Though tinged with the new philosophy, Mme. de Lambert regarded religion
as a part of a respectable, well-ordered life. "Devotion is a becoming
sentiment in women, and befitting in both sexes," she writes. But she
clearly looked upon it as an external form, rather than an internal
flame. When about to die, at the age of eighty-six, she declined the
services of a friendly confessor, and sent for an abbe who had a great
reputation for esprit. Perhaps she thought he would give her a more
brilliant introduction into the next world; this points to one of her
weaknesses, which was a love of consideration that carried her sometimes
to the verge of affectation.
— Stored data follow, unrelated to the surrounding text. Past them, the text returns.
(** * Revisery: the reminder session of [ReminderScreen.tsx]

    A shallow embedding of the React component [ReminderScreen]: its state
    hooks become one record, every handler becomes a computation in a small
    state-and-exception monad over the session state, the Reward Ledger and
    the trace of calls that left the component.

    Conventions of the embedding.
    - A handler reads the values of the render it was created in (its
      closure) and queues updates.  Handlers run one at a time and a render
      happens between two of them, so a handler receives the current state as
      its snapshot [s]; value updates are computed from [s], functional
      updates ([setX(prev => ...)]) from the state at the time they apply.
    - A JavaScript [number] that only ever counts or indexes is a [nat]; an
      answer index, which comes from outside, is a [Z].
    - [undefined]/[null] are [None]; truthiness of a string is [truthy].
    - [await f(...)] on a ledger function either resolves or rejects
      ([Reply]); a rejection that no [try] catches ends the handler and keeps
      the updates queued so far.
    - [console.log] lines carry no behaviour and are left out;
      [console.warn] and [console.error] are trace events.  The emoji of
      the alert titles are left out of the strings. *)

From stdpp Require Import gmap strings list fin_maps pretty.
It savors a little of the hypercritical
spirit that is very well illustrated by an anecdote of the witty
Duchesse de Luxenbourg. One morning she took up a prayer book that was
lying upon the table and began to criticize severely the bad taste
of the prayers. A friend ventured to remark that if they were said
reverently and piously, God surely would pay no attention to their
good or bad form. "Indeed," exclaimed the fastidious Marechale, whose
religion was evidently a becoming phase of estheticism,
"do not believe
that."
The thoughts of Mme. de Lambert, so elevated in tone, so fine in
moral quality, so rich in worldly wisdom, and often so felicitous in
expression, tempt one to multiply quotations, especially as they show
us an intimate side of her life, of which otherwise we know very
little. Her personality is veiled. Her human experiences, her loves,
her antipathies, her mistakes, and her errors are a sealed book to us,
excepting as they may be dimly revealed in the complexion of her mind.
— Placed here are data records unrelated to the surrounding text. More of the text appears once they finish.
(** * skill-mill: extraction and normalisation engine

    A shallow embedding of the parts of

      - [scripts/layer1_extractor.py]   (tag normaliser, document ids, section
        splitter, workflow / tag extractors, document composer, batch loop),
      - [scripts/claude_logs_parser.py] ([LogEntryParser], [Message],
        [Conversation], [ClaudeLogsParser.parse_file] and [parse_directory]),
      - [scripts/phase_c_clustering.py] ([DocCardGenerator],
        [BucketGenerator]),
      - [run_pipeline.py] ([count_input_files])

    that the specification speaks about, and of the functions around them,
    followed by the properties proved of them.

    Conventions of the embedding.

    - A Python [str] is a list of code points.  The code points modelled are
      U+0000 .. U+00FF, carried by [ascii]; the character tables below
      ([py_isspace], [py_isalnum], [py_isdecimal], [lower_char]) are those of
      CPython for that range.  Text with code points above U+00FF is outside
      the model.
    - [re] patterns are kept as syntax ([regex]) and run by a backtracking
      matcher with the priorities of CPython's engine (leftmost match, ordered
      alternation, greedy and lazy repetition, look-ahead, capture groups).
      Where a source pattern is quoted in a comment, a blank separates a
      star from a closing parenthesis that follows it.
    - Code that may raise runs in the error monad [res]; [try_except] is the
      [try: ... except Exception:] statement.
    - Library behaviour that the sources rely on but do not contain (set
      iteration order, [str()] of a value, base64 and date parsing,
      [json.loads], the comparison of timestamps) is a [Variable] of the
      section that uses it. *)

From Stdlib Require Import String Ascii List ZArith NArith QArith Lia Bool Arith.
From Stdlib Require Import Permutation Sorted.
Import ListNotations.
Local Open Scope string_scope.
Local Open Scope bool_scope.
Local Open Scope list_scope.
Local Open Scope nat_scope.

(* ================================================================= *)
(** * Python strings *)

Definition str := list ascii.

(** A string literal. *)
Definition L (s : string) : str := list_ascii_of_string s.

Definition nl : ascii := "010"%char.

Definition str_eqb (a b : str) : bool :=
  if list_eq_dec ascii_dec a b then true else false.

Definition cp (c : ascii) : N := N_of_ascii c.

Definition in_range (lo hi : N) (c : ascii) : bool :=
  N.leb lo (cp c) && N.leb (cp c) hi.

(** [str.isspace], also the class [\s] of [re]:
    U+0009-000D, U+001C-0020, U+0085, U+00A0. *)
Definition py_isspace (c : ascii) : bool :=
  in_range 9 13 c || in_range 28 32 c || N.eqb (cp c) 133 || N.eqb (cp c) 160.

(** [str.isdecimal], also the class [\d] of [re]. *)
Definition py_isdecimal (c : ascii) : bool := in_range 48 57 c.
Of her influence we need no better evidence than the fact that her salon
was called the antechamber to the Academie Francaise.
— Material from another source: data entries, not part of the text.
(** Below [2 ^ 53] the float computation of the slice count is exact:
    [int(math.Ceil(float64(q) / float64(v)))] is the integer ceiling of
    [q / v]. *)
Lemma ceil_div_exact (q v : Z) :
  0 <= q < 2 ^ 53 -> 0 < v < 2 ^ 53 ->
  to_int (Ceil (div (of_int q) (of_int v))) = - ((- q) / v).
Proof.
  intros Hq Hv.
  destruct (Z.eq_dec q 0) as [->|Hq0].
  { rewrite (of_int_pos v), of_int_zero by lia. reflexivity. }
  destruct (norm_bounds q ltac:(lia)) as [Hnq Hdq].
  destruct (norm_bounds v ltac:(lia)) as [Hnv Hdv].
  destruct (Zdigits2_bounds v ltac:(lia)) as [Hv2 _].
  rewrite (of_int_pos q), (of_int_pos v) by lia. unfold div.
  destruct (div_nearest (norm q) (norm v) (Zdigits2 q - 53) (Zdigits2 v - 53))
    as (m1 & t & Ht & -> & Hm1 & Hnear); try lia.
  set (dq := Zdigits2 q) in *. set (dv := Zdigits2 v) in *.
  set (e1 := dq - 53 - (dv - 53) - 53 + t).
  assert (He1 : e1 <= 0) by (unfold e1; lia).
  rewrite Ceil_pack, ceil_int_pack by done.
  set (G := 2 ^ (- e1)).
  assert (HG : 0 < G) by (apply Z.pow_pos_nonneg; lia).
  assert (Ht0 : 0 < 2 ^ t) by (apply Z.pow_pos_nonneg; lia).
  assert (Hsv : 0 < 2 ^ (53 - dv)) by (apply Z.pow_pos_nonneg; lia).
  assert (Hscale : G * (2 ^ (53 - dv) * 2 ^ t) = 2 ^ (53 - dq) * 2 ^ 53).
  { unfold G. rewrite <- !Z.pow_add_r by lia. f_equal. unfold e1. lia. }
  assert (HvG : v < 2 * G).
  { unfold G. rewrite <- Z.pow_succ_r by lia.
    assert (2 ^ dv <= 2 ^ Z.succ (- e1)) by (apply Z.pow_le_mono_r; unfold e1; lia).
    lia. }
  assert (Hnear' : Z.abs (2 * m1 * v - 2 * q * G) <= v).
  { unfold norm in Hnear. fold dq dv in Hnear.
    set (W := 2 ^ (53 - dv) * 2 ^ t) in *.
    assert (HW : 0 < W) by (unfold W; nia).
    replace (2 * m1 * (v * 2 ^ (53 - dv)) * 2 ^ t - 2 * (q * 2 ^ (53 - dq)) * 2 ^ 53)
      with ((2 * m1 * v - 2 * q * G) * W) in Hnear by (unfold W; nia).
    replace (v * 2 ^ (53 - dv) * 2 ^ t) with (v * W) in Hnear by (unfold W; lia).
    rewrite Z.abs_mul, (Z.abs_eq W) in Hnear by lia.
    apply Z.mul_le_mono_pos_r in Hnear; done. }
  rewrite (ceil_of_nearest q v G m1) by lia.
  apply to_int_of_int.
  pose proof (Z.div_mod (- q) v ltac:(lia)).
  pose proof (Z.mod_pos_bound (- q) v ltac:(lia)). nia.
Qed.

End Float64Facts.

(** ** Properties of the slice arithmetic *)
Module SchedCacheFacts.
Import SchedCache.

Section Loop.
Context {Quantity : Type} `{QuantityOps Quantity}.
Implicit Types (quota quotaSlice : gmap string Quantity).
Implicit Types (l : list (string * Quantity)) (more : gset string).

Lemma sliceStep_ok quota more num kv :
  sliceOk quota kv = true ->
  sliceStep quota (more, num) kv
  = inr (more ∖ {[kv.1]}, Z.max num (sliceCeil quota kv)).
Proof.
  destruct kv as [k v]. unfold sliceOk, sliceStep, sliceCeil. simpl.
  destruct (quota !! k) as [q|]; [|discriminate].
  intros [Hv Hc]%andb_prop.
  apply negb_true_iff in Hv, Hc. rewrite Hv, Hc.
  f_equal. f_equal.
  destruct (Z.gtb_spec (ceilRatio q v) num); lia.
Qed.

Lemma sliceStep_fail quota more num kv :
  sliceOk quota kv = false ->
  exists e, sliceStep quota (more, num) kv = inl e.
Proof.
  destruct kv as [k v]. unfold sliceOk, sliceStep. simpl.
  destruct (quota !! k) as [q|]; [|eauto].
  destruct (Value v =? 0); [eauto|].
  destruct (Cmp q v =? -1); [eauto|discriminate].
Qed.

Lemma sliceLoop_ok quota l : forall more num,
  0 <= num ->
  forallb (sliceOk quota) l = true ->
  sliceLoop quota (more, num) l
  = inr (more ∖ list_to_set l.*1,
         Z.max num (foldr Z.max 0 (sliceCeil quota <$> l))).
Proof.
  induction l as [|kv l IH]; intros more num Hnum Hall.
  - cbn [sliceLoop fmap list_fmap foldr]. f_equal. f_equal; [|lia].
    by rewrite list_to_set_nil, difference_empty_L.
  - cbn [forallb] in Hall. apply andb_prop in Hall as [Hkv Hl].
    cbn [sliceLoop]. rewrite (sliceStep_ok _ _ _ _ Hkv).
    rewrite IH by (auto; lia).
    cbn [fmap list_fmap foldr]. f_equal. f_equal; [|lia].
    rewrite list_to_set_cons. apply difference_difference_l_L.
Qed.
The precise effect of this influence of women over the most powerful
critical body of the century, or of any century, perhaps, we can hardly
measure. In the fact that the Academy became for a time philosophical
rather than critical, and dealt with theories rather than with pure
literature, we trace the finger of the more radical thinkers who made
themselves so strongly felt in the salons. Sainte=Beuve tells us that
Fontenelle, with other friends of Mme. de Lambert, first gave it
this tendency; but his mission was apparently an unconscious one, and
strikingly illustrates the accidental character of the sources of the
intellectual currents which sometimes change the face of the world. "If
I had a handful of truths, I should take good care not to open it,"
said this sybarite, who would do nothing that was likely to cause him
trouble. But the truths escaped in spite of him, and these first words
of the new philosophy were perhaps the more dangerous because veiled
and insidious. "You have written the 'Histoire des Oracles,'" said a
philosopher to him, after he had been appointed the royal censor, "and
you refuse me your approbation." "Monsieur," replied Fontenelle, "if I
had been censor when I wrote the 'Histoire des Oracles,'
I should have
carefully avoided giving it my approbation." But if the philosophers
finally determined the drift of this learned body, it was undoubtedly
the tact and diplomacy of women which constituted the most potent factor
in the elections which placed them there. The mantle of authority,
so gracefully worn by Mme. de Lambert, fell upon her successors, Mme.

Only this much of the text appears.